Além da participação dos candidatos e do mediador, outras considerações merecem destaque: os pontos positivos e negativos da iniciativa.

Pontos positivos
- Embora as emissoras que idealizaram o encontro tenham suas sedes no Interior de São Paulo, a escolha do auditório da Faculdade Santa Marceliza, em Perdizes, foi bastante acertada;
- A organização do encontro ocorreu na medida certa para que o auditório não tivesse a capacidade esgotada; quem ficou do lado de fora não teve muito do que reclamar: água, suco e muitos quitutes,
- A ideia da transmissão conjunta foi sensacional: TV Século 21, TV Aparecida, TV Canção Nova e uma série de emissoras de rádio de inspiração católica participaram.

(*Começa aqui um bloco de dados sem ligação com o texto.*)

(** * assertions-mate: hint resolution and input validation

    A shallow embedding of the Python package [assertions_mate]
    ([__init__.py], [error_models.py], [cql2_validator.py],
    [rego_validator.py], [cli.py]) and the properties of its hint resolver,
    its validators and its orchestrator.

    Python values are a small JSON-like universe, exceptions are explicit
    ([result]), pydantic models are records whose constructors run the
    declared field validation, and the three external engines (pygeofilter,
    regopy, the JSON-schema validator) are section variables. *)

From Stdlib Require Import String Ascii List ZArith Bool Arith Lia.
Import ListNotations.
Open Scope string_scope.

Set Implicit Arguments.

(* ------------------------------------------------------------------ *)
(** ** Python values, exceptions and the error monad                    *)
(* ------------------------------------------------------------------ *)

(** The values a YAML or JSON loader produces.  A [VDict] is a Python
    [dict] with string keys, kept as an association list in insertion
    order; [VOther] stands for a value of any other Python type, named by
    the text of [type(v)]. *)
#[warnings="-register-all"]
Inductive value : Type :=
| VNone
| VBool (b : bool)
| VNum (z : Z)
| VStr (s : string)
| VList (l : list value)
| VDict (d : list (string * value))
| VOther (type_name : string).
(** What a refused submission adds to the counts. *)
Lemma async_refresh_refused_counts job env args kwargs e w :
  apply_async env (refresh_task job args kwargs) = Some e ->
  fetches (snd (async_refresh job env args kwargs w)) = S (fetches w) /\
  dispatches (snd (async_refresh job env args kwargs w)) = S (dispatches w).
Proof.
  intros H. split; [|apply async_refresh_dispatches].
  unfold async_refresh, try_except, dispatch, bind, emit, ret, raise.
  rewrite H. cbn [fst snd].
  match goal with |- context [refresh job env args kwargs ?w0] =>
    pose proof (refresh_counts job env args kwargs w0) as [Hf _];
    destruct (refresh job env args kwargs w0) as [[v|e'] w'] end;
    cbn [snd] in *; unfold fetches in *; cbn [trace count is_fetch] in *;
    rewrite Hf; reflexivity.
Qed.

(** C9, as the code has it.  When the submission to the task queue raises,
    [async_refresh] attempts the synchronous [refresh] exactly once (one
    call of [fetch], one submission) and returns without raising, also when
    that refresh raises.  [get] then ends as it does after an accepted
    submission, with the call of its hook on the value it had before: on a
    miss without [fetch_on_miss] it returns what [got_miss] makes of the
    placeholder, on an expired entry without stale threshold what
    [got_stale] makes of the value it had unpacked as data; the hook returns
    that value unless a keyword has the name of one of its parameters. *)
Theorem async_refresh_failover job env args kwargs w e :
  apply_async env (refresh_task job args kwargs) = Some e ->
  (exists v, fst (async_refresh job env args kwargs w) = Ok v) /\
  fetches (snd (async_refresh job env args kwargs w)) = S (fetches w) /\
  dispatches (snd (async_refresh job env args kwargs w)) = S (dispatches w) /\
  fst (get job env args kwargs w) = fst (get job (accepting env) args kwargs w) /\
  (forall k,
      key job args kwargs = Ok k -> store w !! k = None ->
      fetch_on_miss job = false ->
      fst (get job env args kwargs w) = got_miss (empty job) true args kwargs /\
      (clash ["fetched"; "async"] kwargs = None ->
       fst (get job env args kwargs w) = Ok (empty job)) /\
      dispatches (snd (get job env args kwargs w)) = S (dispatches w) /\
      fetches (snd (get job env args kwargs w)) = S (fetches w)) /\
  (forall k t x y ttl,
      key job args kwargs = Ok k ->
      store w !! k = Some (PTuple [PInt t; x; y], ttl) ->
      t < now env -> fetch_on_stale_threshold job = None ->
      clash ["delta"] kwargs = None ->
      fst (get job env args kwargs w) = got_stale x true args kwargs /\
      (clash ["fetched"; "async"] kwargs = None ->
       fst (get job env args kwargs w) = Ok x) /\
      dispatches (snd (get job env args kwargs w)) = S (dispatches w) /\
      fetches (snd (get job env args kwargs w)) = S (fetches w)).
Proof.
  intros H. split; [apply async_refresh_total|].
  destruct (async_refresh_refused_counts job env args kwargs e w H) as [Hf Hd].
  split; [exact Hf|]. split; [exact Hd|]. split; [apply get_result_any_queue|].
  split.
  - intros k Hk Hl Hm.
    destruct (get_miss_async_any job env args kwargs k w Hk Hl Hm) as [H1 H2].
    rewrite H1, H2.
    match goal with |- context [async_refresh job env args kwargs ?w0] =>
      destruct (async_refresh_refused_counts job env args kwargs e w0 H) as [Hf' Hd'] end.
    split; [reflexivity|]. split.
    + intros Hc. unfold got_miss. rewrite bind_keywords_ok by exact Hc. reflexivity.
    + split; [exact Hd'|exact Hf'].
  - intros k t x y ttl Hk Hl Ht Hn Hc.
    destruct (get_stale_async_any job env args kwargs k t x y ttl w Hk Hl Ht)
      as [H1 H2].
    { rewrite should_stale_bound by exact Hc. rewrite Hn. reflexivity. }
    rewrite H1, H2.
    match goal with |- context [async_refresh job env args kwargs ?w0] =>
      destruct (async_refresh_refused_counts job env args kwargs e w0 H) as [Hf' Hd'] end.
    split; [reflexivity|]. split.
    + intros Hc'. unfold got_stale. rewrite bind_keywords_ok by exact Hc'. reflexivity.
    + split; [exact Hd'|exact Hf'].
Qed.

- Conseguiu mostrar a opinião de todos os candidatos a respeito de uma questão polêmica que envolve o direito à vida: o aborto.

Pontos negativos
- O cenário de Led, que deve ter custado uma fortuna, estava muito bonito para quem estava no auditório, mas na TV a imagem não etava nada agradável;
- O horário escolhido (22 horas) pareceu-me um pouco tarde; se tivesse sido promovido mais cedo, acho que haveria mais audiência,
- Os temas escolhidos pelos jornalistas que participaram, tanto católicos como da mídia secular, deixaram um pouco a desejar. Ninguém tocou no assunto pena de morte. O PAC, a ideia de limitar a propriedade de terra no Brasil e a Copa de 2014 também foram esquecidos.